ARC-Hunyuan-Video's development involved a multi-stage training regimen leveraging an extensive annotation pipeline. The automated bootstrapped annotation process extracts timestamped audio, generates frame-based descriptions, and synthesizes meta-information via an LLM, ultimately refining annotations through iterative improvement.

Pre-training stages:

Warm-up with ASR: Focuses on adapting the model to handle audio inputs alongside visual understanding capabilities.
Multimodal integration: The model undergoes full multimodal training with next-token prediction, freezing encoder parameters to maintain feature extraction while updating adapter layers and LLM core.
Figure 3: Our automated bootstrapped annotation pipeline for pre-training. It extracts timestamped speech via ASR model and frame-level descriptions via MLLM; these, along with meta information (e.g., title), are input to an LLM for initial video annotation. The annotated data is used to train an initial version of the model, whose inference results are further integrated to produce the final annotations.

Post-training

Pilot experiments demonstrated the benefits of optimizing comprehension through reinforcement learning (RL), particularly with tasks like temporal grounding and multiple-choice question answering which offer clear reward signals.

The post-training regime includes:

Initial Instruction Fine-tuning: Focuses on aligning the model with instruction-based tasks using a diverse dataset.
Cold Start Initialization: Establishes a reasoning foundation across tasks through CoT prompting.
Reinforcement Learning with GRPO: Fine-tunes the model on verifiable tasks, refining its ability to handle subjective data.
Final Instruction Fine-tuning: Integrates high-quality human-annotated trajectories, leveraging the enhanced understanding from previous training stages.

Experiments

Qualitative evaluations illustrate ARC-Hunyuan-Video's superior capabilities in joint audio-visual reasoning, fine-grained temporal grounding, and thematic understanding across varied video scenarios.

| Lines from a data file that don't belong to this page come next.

(* ===== verification/LinkedList.v ===== *)
(** muggle/c/dsaa/linked_list.{h,c}: a doubly linked list between the [head]
    and [tail] nodes of the structure, its nodes from a pool or malloc.  The
    abstract list is the sequence of nodes with their data. *)

From stdpp Require Import base gmap sets list numbers.
From Stdlib Require Import ZArith Lia.
From S2P Require Import Prelude Dsaa MemoryPool NodeMem DList.
Import MemoryPool(block, muggle_memory_pool).

Open Scope Z_scope.

Module LinkedList.

Record muggle_linked_list_node := mkn { node_prev : loc; node_next : loc; data : ptr }.

#[export] Instance linked_list_dnode : DNode muggle_linked_list_node ptr.
Proof.
  refine {|
    prev := node_prev; next := node_next; payload := data;
    set_prev p n := mkn p (node_next n) (data n);
    set_next p n := mkn (node_prev n) p (data n)
  |}; abstract done.
Defined.

(** [&p_linked_list->head] and [&p_linked_list->tail]. *)
Definition HEAD : loc := LPart 0.
Definition TAIL : loc := LPart 1.

(** [sizeof(muggle_linked_list_node_t)]. *)
Definition sizeof_node : Z := 24.

Section ops.
Context {H : Type} `{!NodeMalloc H}.
Context `{Malloc (list Z)} `{Malloc block} `{Malloc Z} `{Malloc muggle_memory_pool}.
(** What a new block holds. *)
Context (raw : muggle_linked_list_node).

(** The nodes [head] and [tail] are cells of the store; the other field is the
    size. *)
Definition muggle_linked_list : Type := st H muggle_linked_list_node Z.
Definition LM (A : Type) : Type := M H muggle_linked_list_node Z A.

Definition muggle_linked_list_allocate_node : LM loc :=
  node ← alloc raw;
  if is_null node then mret node
  else set_fld (fun size => u64 (size + 1));; mret node.

Definition muggle_linked_list_free_node (node : loc) : LM unit :=
  unlink node;;
  dealloc node;;
  set_fld (fun size => u64 (size - 1)).

(** [func_free] says whether the client passed a callback. *)
Definition muggle_linked_list_free_data (node : loc) (func_free : bool) : LM unit :=
  n ← load node;
  if data n =? NULL then mret tt
  else
    (if func_free then called [FreeData (data n)] else mret tt);;
    modify node (fun n => mkn (node_prev n) (node_next n) NULL).

Definition muggle_linked_list_init (capacity : Z) (h : H) : outcome (option muggle_linked_list) :=
  r ← init_pool capacity sizeof_node;
  match (r : option (option muggle_memory_pool)) with
  | None => mret None
  | Some p =>
      let zero := mkn LNull LNull NULL in
      mret (Some (mkst (<[HEAD := mkn LNull TAIL NULL]> (<[TAIL := mkn HEAD LNull NULL]> ∅))
                       (mka p h) 0 []))
  end.

Definition muggle_linked_list_is_empty : LM bool :=
  n ← load HEAD;
  mret (bool_decide (node_next n = TAIL)).

Definition muggle_linked_list_clear (func_free : bool) : LM unit :=
  n ← load HEAD;
  c ← count;
  loopM (S c) (fun node =>
    if bool_decide (node = TAIL) then mret (inr tt)
    else
      n ← load node;
      let next_node := node_next n in
      muggle_linked_list_free_data node func_free;;
      muggle_linked_list_free_node node;;
      mret (inl next_node)) (node_next n);;
  set_fld (fun _ => 0).

Definition muggle_linked_list_destroy (func_free : bool) : LM unit :=
  muggle_linked_list_clear func_free;;
  destroy_pool.

Definition muggle_linked_list_size : LM Z := get_fld.

(** The body of the loop of find. *)
Definition find_step (d : ptr) (cmp : ptr -> ptr -> Z) (node : loc) : LM (loc + loc) :=
  if bool_decide (node = TAIL) then mret (inr LNull)
  else
    n ← load node;
    if cmp (data n) d =? 0 then mret (inr node)
    else mret (inl (node_next n)).

Definition muggle_linked_list_find (node : loc) (d : ptr) (cmp : ptr -> ptr -> Z) : LM loc :=
  node ← (if is_null node then n ← load HEAD; mret (node_next n) else mret node);
  c ← count;
  loopM (S c) (find_step d cmp) node.

Definition muggle_linked_list_next (node : loc) : LM loc :=
  n ← load node;
  mret (if bool_decide (node_next n = TAIL) then LNull else node_next n).

Definition muggle_linked_list_prev (node : loc) : LM loc :=
  n ← load node;
  mret (if bool_decide (node_prev n = HEAD) then LNull else node_prev n).

Definition muggle_linked_list_first : LM loc :=
  n ← load HEAD;
  mret (if bool_decide (node_next n = TAIL) then LNull else node_next n).

Definition muggle_linked_list_last : LM loc :=
  n ← load TAIL;
  mret (if bool_decide (node_prev n = HEAD) then LNull else node_prev n).

Definition muggle_linked_list_insert (node : loc) (d : ptr) : LM loc :=
  new_node ← muggle_linked_list_allocate_node;
  if is_null new_node then mret LNull
  else
    modify new_node (fun n => mkn (node_prev n) (node_next n) d);;
    node ← (if is_null node then n ← load HEAD; mret (node_next n) else mret node);
    link_before node new_node;;
    mret new_node.

Definition muggle_linked_list_append (node : loc) (d : ptr) : LM loc :=
  new_node ← muggle_linked_list_allocate_node;
  if is_null new_node then mret LNull
  else
    modify new_node (fun n => mkn (node_prev n) (node_next n) d);;
    node ← (if is_null node then n ← load TAIL; mret (node_prev n) else mret node);
    link_after node new_node;;
    mret new_node.

Definition muggle_linked_list_remove (node : loc) (func_free : bool) : LM loc :=
  next_node ← muggle_linked_list_next node;
  muggle_linked_list_free_data node func_free;;
  muggle_linked_list_free_node node;;
  mret next_node.

(** ** Specification *)

(** The structure holds the nodes and data [l]. *)
Record rep (s : muggle_linked_list) (l : list (loc * ptr)) : Prop := {
  rep_chain : chain (mem s) HEAD (l.*1 ++ [TAIL]) LNull;
  rep_nodup : NoDup (HEAD :: l.*1 ++ [TAIL]);
  rep_null : LNull ∉ l.*1;
  rep_data : forall p d, (p, d) ∈ l -> payloadof (mem s) p = Some d;
  rep_dom : dom (mem s) = list_to_set (HEAD :: l.*1 ++ [TAIL]);
  rep_owns : arena_owns (ar s) (list_to_set l.*1);
  rep_size : fld s = zlen l
}.

(** The calls made for a node's data. *)
Definition free_calls (func_free : bool) (d : ptr) : list free_call :=
  if (d =? NULL) then [] else if func_free then [FreeData d] else [].
End ops.

#[global] Arguments rep {H _} s l.
#[global] Arguments muggle_linked_list H : clear implicits.

Section proofs.
Context {H : Type} `{!NodeMalloc H}.
Context `{Malloc (list Z)} `{Malloc block} `{Malloc Z} `{Malloc muggle_memory_pool}.
Context (raw : muggle_linked_list_node).
Implicit Types (s : muggle_linked_list H) (l : list (loc * ptr)).

Lemma rep_count s l : rep s l -> size (mem s) = S (S (length l)).
Proof.
  intros R. rewrite <- size_dom, (rep_dom _ _ R), size_list_to_set by apply (rep_nodup _ _ R).
  simpl. rewrite length_app, length_fmap. simpl. lia.
Qed.

(** The nodes of a split list. *)
Lemma list_rep_split s l1 p d l2 :
  rep s (l1 ++ (p, d) :: l2) ->
  chain (mem s) HEAD (l1.*1 ++ p :: l2.*1 ++ [TAIL]) LNull /\
  NoDup (HEAD :: l1.*1 ++ p :: l2.*1 ++ [TAIL]) /\
  exists n, mem s !! p = Some n /\ data n = d.
Proof.
  intros []. rewrite fmap_app, fmap_cons, <- (assoc_L (++)) in *. simpl in *.
  split; [done|]. split; [done|].
  specialize (rep_data0 p d ltac:(apply elem_of_app; right; left)).
  unfold payloadof in rep_data0. destruct (mem s !! p) as [n|]; [|done].
  exists n. split; [done|]. by injection rep_data0.
Qed.

(** [free_data] changes nothing but the data of its node. *)
Lemma free_data_wp s p n (func_free : bool) Q :
  mem s !! p = Some n ->
  (forall m', (forall a L z, chain (mem s) a L z -> chain m' a L z) -> dom m' = dom (mem s) ->
     (forall x, x <> p -> m' !! x = mem s !! x) ->
     Q tt (mkst m' (ar s) (fld s) (calls s ++ free_calls func_free (data n)))) ->
  wpm (muggle_linked_list_free_data p func_free) s Q.
Proof.
  intros Ep HQ. unfold muggle_linked_list_free_data, free_calls in *.
  apply wpm_bind, (wpm_load _ n); [done|]. destruct (Z.eqb_spec (data n) NULL) as [E|E].
  - apply wpm_ret. rewrite app_nil_r in HQ. destruct s. by apply HQ.
  - set (n' := mkn (node_prev n) (node_next n) NULL).
    assert (Q tt (mkst (<[p := n']> (mem s)) (ar s) (fld s)
      (calls s ++ (if func_free then [FreeData (data n)] else [])))) as HQ'.
    { apply HQ; [intros; by apply (chain_payload _ _ _ _ p n)| |].
      - apply dom_insert_lookup_L. by exists n.
      - intros x Hx. by rewrite lookup_insert_ne. }
    apply wpm_bind. destruct func_free; [apply wpm_called|apply wpm_ret];
      (eapply wpm_modify; [done|]); [done|]. by rewrite app_nil_r in HQ'.
Qed.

Figure 4: An example of -7B. Given an instructional short video, our model can accurately identify and summarize the content of each step along with the corresponding time spans.

Quantitative evaluations show that the model achieves outstanding results on the ShortVid-Bench, attesting to its ability to manage real-world video comprehension with remarkable efficiency and accuracy, outperforming several baseline models.

Figure 5: A qualitative comparison between baseline models and our model in understanding short videos with rich visual information.

Downstream Applications

The fine-tuning of specific tasks like brief summaries, detailed summaries, and extended browsing words illustrates ARC-Hunyuan-Video's adaptability to real-world applications such as video retrieval and recommendation systems (Figure 6). These applications demonstrate significant improvements in user interaction metrics and experience quality post-deployment.

Figure 6: Demonstration of -7B's versatility through minimal fine-tuning for various downstream applications.

Conclusion

ARC-Hunyuan-Video sets a new standard for structured video comprehension, providing a foundation for sophisticated AI-driven video services. Its ability to integrate multimodal data with deep reasoning capabilities makes it a versatile tool for both research and industrial applications, enhancing the comprehensiveness and user engagement in video-centric platforms.

This work not only pushes the boundaries of video understanding but also opens doors for further research in the domain, aiming to refine and expand the capabilities of structured video comprehension models.